WHAT THE TASK ASKS | Count the lines below with the string "Require" in them. Only the number should be given.

═══ THE DATA

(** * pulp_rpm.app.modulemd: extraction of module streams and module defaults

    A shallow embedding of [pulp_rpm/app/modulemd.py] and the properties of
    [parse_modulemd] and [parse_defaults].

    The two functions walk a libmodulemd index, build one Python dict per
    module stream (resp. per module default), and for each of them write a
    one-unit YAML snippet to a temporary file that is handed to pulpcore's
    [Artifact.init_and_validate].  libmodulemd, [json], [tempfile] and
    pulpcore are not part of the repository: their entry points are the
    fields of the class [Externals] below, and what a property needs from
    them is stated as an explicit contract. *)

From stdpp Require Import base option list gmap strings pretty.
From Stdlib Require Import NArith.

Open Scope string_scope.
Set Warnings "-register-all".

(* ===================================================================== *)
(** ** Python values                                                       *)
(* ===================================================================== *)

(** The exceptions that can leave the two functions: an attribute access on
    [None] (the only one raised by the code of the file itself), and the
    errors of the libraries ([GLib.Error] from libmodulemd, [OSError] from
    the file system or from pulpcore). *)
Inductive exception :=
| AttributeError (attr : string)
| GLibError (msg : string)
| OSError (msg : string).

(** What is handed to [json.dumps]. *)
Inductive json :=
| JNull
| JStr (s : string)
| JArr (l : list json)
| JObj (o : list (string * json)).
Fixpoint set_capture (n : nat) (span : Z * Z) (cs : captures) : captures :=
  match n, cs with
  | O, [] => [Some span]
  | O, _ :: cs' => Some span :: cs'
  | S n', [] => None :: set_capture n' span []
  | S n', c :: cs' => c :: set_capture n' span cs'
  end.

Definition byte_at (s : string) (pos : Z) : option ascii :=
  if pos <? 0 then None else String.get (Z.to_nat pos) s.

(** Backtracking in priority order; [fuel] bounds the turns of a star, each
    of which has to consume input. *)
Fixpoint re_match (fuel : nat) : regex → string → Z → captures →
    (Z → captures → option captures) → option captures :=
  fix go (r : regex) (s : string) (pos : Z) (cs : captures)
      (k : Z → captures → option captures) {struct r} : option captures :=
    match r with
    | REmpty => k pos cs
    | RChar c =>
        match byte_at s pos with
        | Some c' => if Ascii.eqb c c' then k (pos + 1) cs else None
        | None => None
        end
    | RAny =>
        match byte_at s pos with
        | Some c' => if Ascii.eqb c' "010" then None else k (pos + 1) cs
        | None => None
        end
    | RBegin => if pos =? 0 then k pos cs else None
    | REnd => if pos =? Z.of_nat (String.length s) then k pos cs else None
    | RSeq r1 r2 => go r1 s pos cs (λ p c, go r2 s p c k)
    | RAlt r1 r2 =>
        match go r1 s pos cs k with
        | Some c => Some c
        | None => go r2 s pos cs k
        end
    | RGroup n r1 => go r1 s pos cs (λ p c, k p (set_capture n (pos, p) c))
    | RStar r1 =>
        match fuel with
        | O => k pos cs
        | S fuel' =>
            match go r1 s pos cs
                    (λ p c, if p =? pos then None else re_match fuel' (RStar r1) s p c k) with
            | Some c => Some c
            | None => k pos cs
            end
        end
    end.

══════

RESPONSE BOX | 2